━━ Entries supplied ━━
(** [time.ParseDuration] reads what [String] prints, the least duration
    included, whose magnitude is not an [int64]. *)
Lemma ParseDuration_String d : MinInt64 <= d <= MaxInt64 -> ParseDuration (Duration_String d) = Some d.
Proof.
  unfold MinInt64, MaxInt64. intros Hd. unfold ParseDuration, Duration_String.
  assert (Hm : forall u, 0 <= u <= 2 ^ 63 -> exists c s, fmtMagnitude u = c :: s /\ is_digit c = true /\
    fmtMagnitude u <> lit "0" /\ parseUnits (length (fmtMagnitude u)) 0 (fmtMagnitude u) = Some u).
  { intros u Hu. destruct (fmtMagnitude_reads u Hu) as [Hr Hn]. destruct (fmtMagnitude u) as [|c s] eqn:E.
    - exfalso. cbn in Hr. simplify_eq.
    - exists c, s. split_and!; [done|by eapply Hn| |exact Hr]. intros E0. rewrite E0 in Hr. by vm_compute in Hr. }
  destruct (Z.ltb_spec d 0) as [Hneg|Hneg].
  - rewrite Z.mod_small by (change (2 ^ 64) with (2 * 2 ^ 63); lia).
    destruct (Hm (- d)) as (c & s & E & _ & Hz & Hr); [lia|].
    rewrite (bool_decide_eq_true_2 (MINUS = MINUS)) by done. rewrite (bool_decide_eq_false_2 _ Hz).
    rewrite Hr. rewrite bool_decide_eq_false_2 by (by rewrite E). f_equal. unfold wrap64.
    change (2 ^ 63) with 9223372036854775808 in *. change (2 ^ 64) with 18446744073709551616.
    Z.div_mod_to_equations. lia.
  - destruct (Hm d) as (c & s & E & Hc & Hz & Hr); [lia|]. rewrite E in *.
    assert (forall b, is_digit b = false -> c <> b) as Hne by (intros b Hb ->; congruence).
    rewrite !(bool_decide_eq_false_2 (c = _)) by (apply Hne; by vm_compute).
    rewrite (bool_decide_eq_false_2 _ Hz), (bool_decide_eq_false_2 (c :: s = [])), Hr by done.
    by rewrite (proj2 (Z.ltb_ge _ _)) by lia.
Qed.

(** ** Text JSON leaves alone *)

Definition plain_rune (r : Z) : Prop :=
  valid_rune r = true /\ 32 <= r /\ Forall (λ x, r <> x) [34; 92; 60; 62; 38; 8232; 8233].

Definition plain_text (s : bytes) : Prop := exists rs, Forall plain_rune rs /\ s = encodeRunes rs.
(* ===== verification/Policy.v ===== *)
(** * Policy: which addresses an account may send from

    Models [src/internal/gateway/policy.go]: the compiled sender policy, the
    two questions asked of it ([allows] for an address, [canSign] for a domain)
    and the computation of an account's effective senders from what its
    namespace was granted ([GrantedSubset]). A Go [map[string]bool] that only
    ever stores [true] is a [gset]. *)

From S2P Require Import Prelude Unicode GoStrings.
Import Utf8 Utf8Facts.

Definition AT : ascii := chr 64.
Definition LT : ascii := chr 60.
Definition GT : ascii := chr 62.
Definition STAR : bytes := [chr 42].

Module Policy.

Record senderPolicy := mkPolicy {
  addresses : gset bytes;
  domains : gset bytes
}.

Definition emptyPolicy : senderPolicy := mkPolicy ∅ ∅.

Section Policy.
Context `{Unicode}.

(** The body of the loop of [newSenderPolicy]. *)
Definition addEntry (p : senderPolicy) (entry : bytes) : senderPolicy :=
  let entry := ToLower (TrimSpace entry) in
  let '(local, domain, found) := Cut entry AT in
  if negb found || (domain =b []) || (local =b []) then p
  else if local =b STAR then mkPolicy (addresses p) ({[domain]} ∪ domains p)
  else mkPolicy ({[entry]} ∪ addresses p) (domains p).

Definition newSenderPolicy (allowedSenders : list bytes) : senderPolicy :=
  foldl addEntry emptyPolicy allowedSenders.

Definition empty (p : senderPolicy) : bool :=
  (size (addresses p) =? 0)%nat && (size (domains p) =? 0)%nat.

(** Display name and angle brackets stripped; empty when no address is left. *)
Definition bareAddress (address : bytes) : bytes :=
  let addr := TrimSpace address in
  let addr :=
    match LastIndexByte addr LT with
    | Some start =>
        match Index (drop start addr) [GT] with
        | Some stop =>
            if (0 <? stop)%nat then take (stop - 1) (drop (start + 1) addr) else addr
        | None => addr
        end
    | None => addr
    end in
  let addr := TrimSpace addr in
  if negb (Contains addr [AT]) then [] else addr.

Definition allows (p : senderPolicy) (address : bytes) : bool :=
  let addr := ToLower (bareAddress address) in
  if addr =b [] then false
  else if bool_decide (addr ∈ addresses p) then true
  else let '(_, domain, found) := Cut addr AT in
       found && bool_decide (domain ∈ domains p).

Definition canSign (p : senderPolicy) (domain : bytes) : bool :=
  let domain := ToLower (TrimSpace domain) in
  if domain =b [] then false
  else if bool_decide (domain ∈ domains p) then true
  else existsb (λ address,
         let '(_, addressDomain, found) := Cut address AT in
         found && (addressDomain =b domain)) (elements (addresses p)).

(** One turn of the loop of [covers]: is the entry covered? *)
Definition covered (p : senderPolicy) (entry : bytes) : bool :=
  let normalized := ToLower (TrimSpace entry) in
  let '(local, domain, found) := Cut normalized AT in
  if negb found || (domain =b []) || (local =b []) then false
  else if local =b STAR then bool_decide (domain ∈ domains p)
  else negb (negb (bool_decide (domain ∈ domains p)) &&
             negb (bool_decide (normalized ∈ addresses p))).

(** The entries of [requested] the policy does not grant. *)
Definition covers (p : senderPolicy) (requested : list bytes) : list bytes :=
  List.filter (λ entry, negb (covered p entry)) requested.

(** What the policy grants, in a stable order. *)
Definition entries (p : senderPolicy) : list bytes :=
  sort_Strings (((λ domain, STAR ++ AT :: domain) <$> elements (domains p)) ++
                elements (addresses p)).

Definition GrantedSubset (granted requested : list bytes) : list bytes * list bytes :=
  let policy := newSenderPolicy granted in
  if (length requested =? 0)%nat then (entries policy, [])
  else
    let refused := covers policy requested in
    let refusedSet : gset bytes := list_to_set refused in
    (List.filter (λ entry, negb (bool_decide (entry ∈ refusedSet))) requested, refused).

End Policy.
End Policy.
Import Policy.

(** ** What an entry means *)

(** The reading of one [allowedSenders] entry, independent of the maps it is
    compiled to: a whole domain, or one address. *)
Inductive grant :=
| GDomain (domain : bytes)
| GAddress (address domain : bytes).

Section Meaning.
Context `{Unicode}.

Definition parse_entry (entry : bytes) : option grant :=
  let n := normalize entry in
  let '(local, domain, found) := Cut n AT in
  if found && (domain <>b []) && (local <>b []) then
    Some (if local =b STAR then GDomain domain else GAddress n domain)
  else None.

(** An address (bare and lower-cased) falls under a grant. *)
Definition under (addr : bytes) (g : grant) : Prop :=
  match g with
  | GDomain d => exists local, addr = local ++ AT :: d /\ AT ∉ local
  | GAddress a _ => addr = a
  end.

Definition grant_domain (g : grant) : bytes :=
  match g with GDomain d => d | GAddress _ d => d end.

Lemma addEntry_parse p e :
  addEntry p e =
  match parse_entry e with
  | Some (GDomain d) => mkPolicy (addresses p) ({[d]} ∪ domains p)
  | Some (GAddress a _) => mkPolicy ({[a]} ∪ addresses p) (domains p)
  | None => p
  end.
Proof.
  unfold addEntry, parse_entry, normalize. destruct (Cut _ _) as [[local domain] found].
  destruct found; simpl; [|done]. repeat case_bool_decide; simpl; done.
Qed.

Lemma newSenderPolicy_spec l p :
  let q := foldl addEntry p l in
  (forall d, d ∈ domains q <-> d ∈ domains p \/ exists e, e ∈ l /\ parse_entry e = Some (GDomain d)) /\
  (forall a, a ∈ addresses q <->
    a ∈ addresses p \/ exists e d, e ∈ l /\ parse_entry e = Some (GAddress a d)).
Proof.
  revert p. induction l as [|e l IH]; intros p; simpl.
  { set_solver. }
  destruct (IH (addEntry p e)) as [IHd IHa]. rewrite addEntry_parse in *.
  split; intros x.
  - rewrite IHd. destruct (parse_entry e) as [[d|a d]|] eqn:E; simpl; set_solver.
  - rewrite IHa. destruct (parse_entry e) as [[d|a d]|] eqn:E; simpl; set_solver.
Qed.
━━━
- [Assignment]
Each line from the top of the material above, through the one that contains "ever stores [true] is a [gset]. *)", should be restated word for word.

- [Answer to the problem]
(** [time.ParseDuration] reads what [String] prints, the least duration
    included, whose magnitude is not an [int64]. *)
Lemma ParseDuration_String d : MinInt64 <= d <= MaxInt64 -> ParseDuration (Duration_String d) = Some d.
Proof.
  unfold MinInt64, MaxInt64. intros Hd. unfold ParseDuration, Duration_String.
  assert (Hm : forall u, 0 <= u <= 2 ^ 63 -> exists c s, fmtMagnitude u = c :: s /\ is_digit c = true /\
    fmtMagnitude u <> lit "0" /\ parseUnits (length (fmtMagnitude u)) 0 (fmtMagnitude u) = Some u).
  { intros u Hu. destruct (fmtMagnitude_reads u Hu) as [Hr Hn]. destruct (fmtMagnitude u) as [|c s] eqn:E.
    - exfalso. cbn in Hr. simplify_eq.
    - exists c, s. split_and!; [done|by eapply Hn| |exact Hr]. intros E0. rewrite E0 in Hr. by vm_compute in Hr. }
  destruct (Z.ltb_spec d 0) as [Hneg|Hneg].
  - rewrite Z.mod_small by (change (2 ^ 64) with (2 * 2 ^ 63); lia).
    destruct (Hm (- d)) as (c & s & E & _ & Hz & Hr); [lia|].
    rewrite (bool_decide_eq_true_2 (MINUS = MINUS)) by done. rewrite (bool_decide_eq_false_2 _ Hz).
    rewrite Hr. rewrite bool_decide_eq_false_2 by (by rewrite E). f_equal. unfold wrap64.
    change (2 ^ 63) with 9223372036854775808 in *. change (2 ^ 64) with 18446744073709551616.
    Z.div_mod_to_equations. lia.
  - destruct (Hm d) as (c & s & E & Hc & Hz & Hr); [lia|]. rewrite E in *.
    assert (forall b, is_digit b = false -> c <> b) as Hne by (intros b Hb ->; congruence).
    rewrite !(bool_decide_eq_false_2 (c = _)) by (apply Hne; by vm_compute).
    rewrite (bool_decide_eq_false_2 _ Hz), (bool_decide_eq_false_2 (c :: s = [])), Hr by done.
    by rewrite (proj2 (Z.ltb_ge _ _)) by lia.
Qed.

(** ** Text JSON leaves alone *)

Definition plain_rune (r : Z) : Prop :=
  valid_rune r = true /\ 32 <= r /\ Forall (λ x, r <> x) [34; 92; 60; 62; 38; 8232; 8233].

Definition plain_text (s : bytes) : Prop := exists rs, Forall plain_rune rs /\ s = encodeRunes rs.
(* ===== verification/Policy.v ===== *)
(** * Policy: which addresses an account may send from

    Models [src/internal/gateway/policy.go]: the compiled sender policy, the
    two questions asked of it ([allows] for an address, [canSign] for a domain)
    and the computation of an account's effective senders from what its
    namespace was granted ([GrantedSubset]). A Go [map[string]bool] that only
    ever stores [true] is a [gset]. *)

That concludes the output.